**RECORDS TO USE:**

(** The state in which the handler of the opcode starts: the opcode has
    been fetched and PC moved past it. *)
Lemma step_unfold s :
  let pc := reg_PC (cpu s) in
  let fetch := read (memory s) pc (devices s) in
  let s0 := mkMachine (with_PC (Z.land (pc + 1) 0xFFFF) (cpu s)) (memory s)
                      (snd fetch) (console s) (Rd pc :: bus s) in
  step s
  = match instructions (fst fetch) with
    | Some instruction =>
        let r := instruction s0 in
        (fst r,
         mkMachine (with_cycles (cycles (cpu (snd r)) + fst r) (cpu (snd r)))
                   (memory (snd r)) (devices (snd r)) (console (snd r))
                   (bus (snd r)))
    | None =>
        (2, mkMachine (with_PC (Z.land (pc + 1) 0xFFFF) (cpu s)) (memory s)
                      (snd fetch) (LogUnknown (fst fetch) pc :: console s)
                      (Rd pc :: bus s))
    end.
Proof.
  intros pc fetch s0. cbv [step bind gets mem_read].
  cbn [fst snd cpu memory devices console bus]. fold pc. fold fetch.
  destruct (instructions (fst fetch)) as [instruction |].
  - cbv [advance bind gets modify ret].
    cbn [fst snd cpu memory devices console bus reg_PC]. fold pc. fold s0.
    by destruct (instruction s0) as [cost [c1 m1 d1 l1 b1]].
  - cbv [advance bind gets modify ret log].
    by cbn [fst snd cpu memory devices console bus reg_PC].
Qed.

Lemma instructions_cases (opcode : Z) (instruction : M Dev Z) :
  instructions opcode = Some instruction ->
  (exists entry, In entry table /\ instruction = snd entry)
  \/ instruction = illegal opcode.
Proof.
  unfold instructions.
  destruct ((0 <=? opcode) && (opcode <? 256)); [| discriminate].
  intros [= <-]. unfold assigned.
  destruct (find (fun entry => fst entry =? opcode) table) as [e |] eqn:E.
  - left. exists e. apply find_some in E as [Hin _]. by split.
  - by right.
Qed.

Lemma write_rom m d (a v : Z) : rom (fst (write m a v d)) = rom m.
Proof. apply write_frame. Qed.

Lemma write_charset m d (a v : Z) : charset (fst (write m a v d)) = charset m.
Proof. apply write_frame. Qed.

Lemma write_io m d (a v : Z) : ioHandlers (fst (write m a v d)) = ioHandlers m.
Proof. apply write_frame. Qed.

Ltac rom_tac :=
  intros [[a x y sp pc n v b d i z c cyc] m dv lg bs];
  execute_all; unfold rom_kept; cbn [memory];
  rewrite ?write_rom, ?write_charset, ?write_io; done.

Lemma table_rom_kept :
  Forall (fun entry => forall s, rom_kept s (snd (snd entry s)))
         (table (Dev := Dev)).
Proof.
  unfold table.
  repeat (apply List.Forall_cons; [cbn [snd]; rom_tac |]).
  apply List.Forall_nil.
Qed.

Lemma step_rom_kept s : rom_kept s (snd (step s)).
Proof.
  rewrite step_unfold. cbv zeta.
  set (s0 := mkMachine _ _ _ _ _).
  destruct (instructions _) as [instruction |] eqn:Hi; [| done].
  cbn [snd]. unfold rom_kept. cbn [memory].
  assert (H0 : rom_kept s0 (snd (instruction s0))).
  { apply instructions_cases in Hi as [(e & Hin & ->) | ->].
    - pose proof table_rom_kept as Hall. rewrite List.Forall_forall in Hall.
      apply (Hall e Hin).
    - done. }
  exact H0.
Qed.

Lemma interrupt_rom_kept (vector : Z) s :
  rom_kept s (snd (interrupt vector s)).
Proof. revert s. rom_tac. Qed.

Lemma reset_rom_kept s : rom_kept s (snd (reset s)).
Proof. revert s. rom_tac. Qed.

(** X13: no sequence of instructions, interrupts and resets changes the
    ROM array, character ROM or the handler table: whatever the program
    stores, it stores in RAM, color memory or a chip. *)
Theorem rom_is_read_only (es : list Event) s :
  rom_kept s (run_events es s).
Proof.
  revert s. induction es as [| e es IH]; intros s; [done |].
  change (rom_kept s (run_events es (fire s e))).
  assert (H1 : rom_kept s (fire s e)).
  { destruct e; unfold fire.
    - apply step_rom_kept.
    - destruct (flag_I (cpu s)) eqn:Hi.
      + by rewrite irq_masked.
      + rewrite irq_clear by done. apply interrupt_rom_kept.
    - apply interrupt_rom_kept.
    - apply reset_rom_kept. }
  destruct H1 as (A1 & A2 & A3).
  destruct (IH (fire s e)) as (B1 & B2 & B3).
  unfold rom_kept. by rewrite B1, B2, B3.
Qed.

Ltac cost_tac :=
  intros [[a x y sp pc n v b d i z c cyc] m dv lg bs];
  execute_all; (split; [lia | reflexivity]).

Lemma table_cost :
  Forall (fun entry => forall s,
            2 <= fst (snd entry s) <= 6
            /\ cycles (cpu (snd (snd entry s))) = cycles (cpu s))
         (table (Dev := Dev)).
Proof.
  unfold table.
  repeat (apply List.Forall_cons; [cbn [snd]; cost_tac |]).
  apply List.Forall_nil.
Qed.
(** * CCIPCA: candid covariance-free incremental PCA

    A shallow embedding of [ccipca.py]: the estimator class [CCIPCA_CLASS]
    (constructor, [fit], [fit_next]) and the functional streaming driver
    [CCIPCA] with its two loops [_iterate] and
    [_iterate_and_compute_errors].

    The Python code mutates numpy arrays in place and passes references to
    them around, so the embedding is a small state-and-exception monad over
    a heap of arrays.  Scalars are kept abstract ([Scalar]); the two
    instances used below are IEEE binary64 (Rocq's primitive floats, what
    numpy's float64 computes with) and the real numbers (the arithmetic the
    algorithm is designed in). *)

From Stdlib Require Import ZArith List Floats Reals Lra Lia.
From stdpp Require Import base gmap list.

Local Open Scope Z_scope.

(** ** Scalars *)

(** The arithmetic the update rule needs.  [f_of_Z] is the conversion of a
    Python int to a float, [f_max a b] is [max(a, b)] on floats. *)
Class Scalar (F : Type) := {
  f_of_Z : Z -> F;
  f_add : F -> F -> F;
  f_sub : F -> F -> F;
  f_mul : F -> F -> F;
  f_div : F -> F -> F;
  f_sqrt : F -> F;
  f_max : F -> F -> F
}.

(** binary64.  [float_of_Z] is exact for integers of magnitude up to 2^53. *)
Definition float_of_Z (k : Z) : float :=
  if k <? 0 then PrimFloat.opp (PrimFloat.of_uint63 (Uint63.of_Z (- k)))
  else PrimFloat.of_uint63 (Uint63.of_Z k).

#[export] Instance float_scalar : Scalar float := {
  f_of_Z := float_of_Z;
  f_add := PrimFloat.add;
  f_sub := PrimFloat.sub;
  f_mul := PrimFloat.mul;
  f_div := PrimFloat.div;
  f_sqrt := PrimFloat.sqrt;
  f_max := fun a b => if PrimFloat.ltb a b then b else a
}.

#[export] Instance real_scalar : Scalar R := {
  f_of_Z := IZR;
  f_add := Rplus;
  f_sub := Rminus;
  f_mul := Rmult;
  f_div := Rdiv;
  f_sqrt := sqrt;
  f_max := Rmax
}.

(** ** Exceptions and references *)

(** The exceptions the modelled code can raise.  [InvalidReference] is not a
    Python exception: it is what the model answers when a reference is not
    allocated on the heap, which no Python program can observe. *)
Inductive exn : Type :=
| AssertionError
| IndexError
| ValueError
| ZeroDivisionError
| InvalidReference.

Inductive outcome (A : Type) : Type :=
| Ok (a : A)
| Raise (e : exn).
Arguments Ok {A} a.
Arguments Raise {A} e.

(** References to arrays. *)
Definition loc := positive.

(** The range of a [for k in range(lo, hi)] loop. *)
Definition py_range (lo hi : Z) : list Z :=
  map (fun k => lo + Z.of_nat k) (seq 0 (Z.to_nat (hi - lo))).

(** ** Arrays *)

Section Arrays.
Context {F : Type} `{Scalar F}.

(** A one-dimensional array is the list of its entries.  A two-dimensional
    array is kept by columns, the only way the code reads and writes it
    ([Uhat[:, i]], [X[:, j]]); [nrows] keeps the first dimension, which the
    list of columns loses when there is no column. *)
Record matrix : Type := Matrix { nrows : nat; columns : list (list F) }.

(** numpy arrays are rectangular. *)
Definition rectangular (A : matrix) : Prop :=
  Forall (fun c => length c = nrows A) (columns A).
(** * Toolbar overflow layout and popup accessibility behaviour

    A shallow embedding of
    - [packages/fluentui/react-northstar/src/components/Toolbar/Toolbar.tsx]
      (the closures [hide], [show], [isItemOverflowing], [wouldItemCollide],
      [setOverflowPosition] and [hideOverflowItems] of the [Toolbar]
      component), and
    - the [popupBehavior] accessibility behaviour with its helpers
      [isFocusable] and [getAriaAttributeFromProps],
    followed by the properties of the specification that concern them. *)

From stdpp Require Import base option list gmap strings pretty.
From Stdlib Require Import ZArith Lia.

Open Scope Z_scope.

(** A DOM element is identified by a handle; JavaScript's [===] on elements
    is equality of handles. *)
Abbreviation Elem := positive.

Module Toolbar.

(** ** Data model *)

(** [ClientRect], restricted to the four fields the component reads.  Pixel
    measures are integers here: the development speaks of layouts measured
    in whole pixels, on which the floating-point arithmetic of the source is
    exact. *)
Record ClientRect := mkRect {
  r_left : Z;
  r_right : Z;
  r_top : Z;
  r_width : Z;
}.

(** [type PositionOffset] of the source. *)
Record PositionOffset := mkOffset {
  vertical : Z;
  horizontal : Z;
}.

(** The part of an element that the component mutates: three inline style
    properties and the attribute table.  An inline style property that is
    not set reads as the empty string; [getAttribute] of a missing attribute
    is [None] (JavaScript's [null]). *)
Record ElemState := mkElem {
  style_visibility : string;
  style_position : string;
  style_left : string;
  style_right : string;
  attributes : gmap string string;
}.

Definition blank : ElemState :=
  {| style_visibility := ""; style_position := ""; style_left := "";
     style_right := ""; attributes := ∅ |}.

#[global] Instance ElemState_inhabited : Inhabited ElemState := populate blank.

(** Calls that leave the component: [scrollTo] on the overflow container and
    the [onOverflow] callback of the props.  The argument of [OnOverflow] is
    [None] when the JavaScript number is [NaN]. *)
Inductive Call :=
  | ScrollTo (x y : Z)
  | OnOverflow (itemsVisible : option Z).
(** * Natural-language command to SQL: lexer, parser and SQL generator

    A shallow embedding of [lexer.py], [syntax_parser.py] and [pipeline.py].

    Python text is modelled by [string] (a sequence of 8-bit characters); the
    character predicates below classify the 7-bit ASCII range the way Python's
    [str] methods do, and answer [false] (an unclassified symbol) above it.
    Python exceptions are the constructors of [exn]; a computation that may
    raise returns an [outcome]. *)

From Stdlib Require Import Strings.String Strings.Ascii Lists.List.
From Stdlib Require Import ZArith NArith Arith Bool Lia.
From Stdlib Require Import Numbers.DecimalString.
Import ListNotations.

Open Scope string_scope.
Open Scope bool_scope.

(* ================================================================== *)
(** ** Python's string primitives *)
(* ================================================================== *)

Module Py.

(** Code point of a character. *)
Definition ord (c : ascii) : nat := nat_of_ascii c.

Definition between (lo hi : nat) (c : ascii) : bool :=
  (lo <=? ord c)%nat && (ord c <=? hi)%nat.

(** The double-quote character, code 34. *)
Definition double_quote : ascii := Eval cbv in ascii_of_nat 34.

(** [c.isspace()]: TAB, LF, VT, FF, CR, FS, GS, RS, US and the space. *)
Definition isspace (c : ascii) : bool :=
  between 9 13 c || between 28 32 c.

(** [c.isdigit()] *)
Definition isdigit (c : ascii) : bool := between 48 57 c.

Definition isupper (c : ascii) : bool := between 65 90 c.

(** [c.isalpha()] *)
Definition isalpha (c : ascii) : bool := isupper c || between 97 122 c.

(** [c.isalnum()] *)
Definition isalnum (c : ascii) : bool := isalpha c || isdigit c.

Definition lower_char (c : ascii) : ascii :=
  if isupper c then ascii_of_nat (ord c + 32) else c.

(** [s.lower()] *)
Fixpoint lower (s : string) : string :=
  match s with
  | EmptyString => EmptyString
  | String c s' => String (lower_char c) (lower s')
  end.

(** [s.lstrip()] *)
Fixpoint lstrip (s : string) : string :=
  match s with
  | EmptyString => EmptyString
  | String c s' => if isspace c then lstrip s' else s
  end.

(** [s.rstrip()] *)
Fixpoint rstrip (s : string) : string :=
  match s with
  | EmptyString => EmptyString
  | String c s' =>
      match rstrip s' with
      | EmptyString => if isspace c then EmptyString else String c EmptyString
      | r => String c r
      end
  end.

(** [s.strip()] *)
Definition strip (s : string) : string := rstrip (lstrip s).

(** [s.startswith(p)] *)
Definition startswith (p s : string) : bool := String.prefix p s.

**TASK STATEMENT:** Your task is to retype the entries verbatim, starting with the line that holds "From stdpp Require Import base option" and stopping after the line that holds "character predicates below".

**EXERCISE RESPONSE:**
From stdpp Require Import base option list gmap strings pretty.
From Stdlib Require Import ZArith Lia.

Open Scope Z_scope.

(** A DOM element is identified by a handle; JavaScript's [===] on elements
    is equality of handles. *)
Abbreviation Elem := positive.

Module Toolbar.

(** ** Data model *)

(** [ClientRect], restricted to the four fields the component reads.  Pixel
    measures are integers here: the development speaks of layouts measured
    in whole pixels, on which the floating-point arithmetic of the source is
    exact. *)
Record ClientRect := mkRect {
  r_left : Z;
  r_right : Z;
  r_top : Z;
  r_width : Z;
}.

(** [type PositionOffset] of the source. *)
Record PositionOffset := mkOffset {
  vertical : Z;
  horizontal : Z;
}.

(** The part of an element that the component mutates: three inline style
    properties and the attribute table.  An inline style property that is
    not set reads as the empty string; [getAttribute] of a missing attribute
    is [None] (JavaScript's [null]). *)
Record ElemState := mkElem {
  style_visibility : string;
  style_position : string;
  style_left : string;
  style_right : string;
  attributes : gmap string string;
}.

Definition blank : ElemState :=
  {| style_visibility := ""; style_position := ""; style_left := "";
     style_right := ""; attributes := ∅ |}.

#[global] Instance ElemState_inhabited : Inhabited ElemState := populate blank.

(** Calls that leave the component: [scrollTo] on the overflow container and
    the [onOverflow] callback of the props.  The argument of [OnOverflow] is
    [None] when the JavaScript number is [NaN]. *)
Inductive Call :=
  | ScrollTo (x y : Z)
  | OnOverflow (itemsVisible : option Z).
(** * Natural-language command to SQL: lexer, parser and SQL generator

    A shallow embedding of [lexer.py], [syntax_parser.py] and [pipeline.py].

    Python text is modelled by [string] (a sequence of 8-bit characters); the
    character predicates below classify the 7-bit ASCII range the way Python's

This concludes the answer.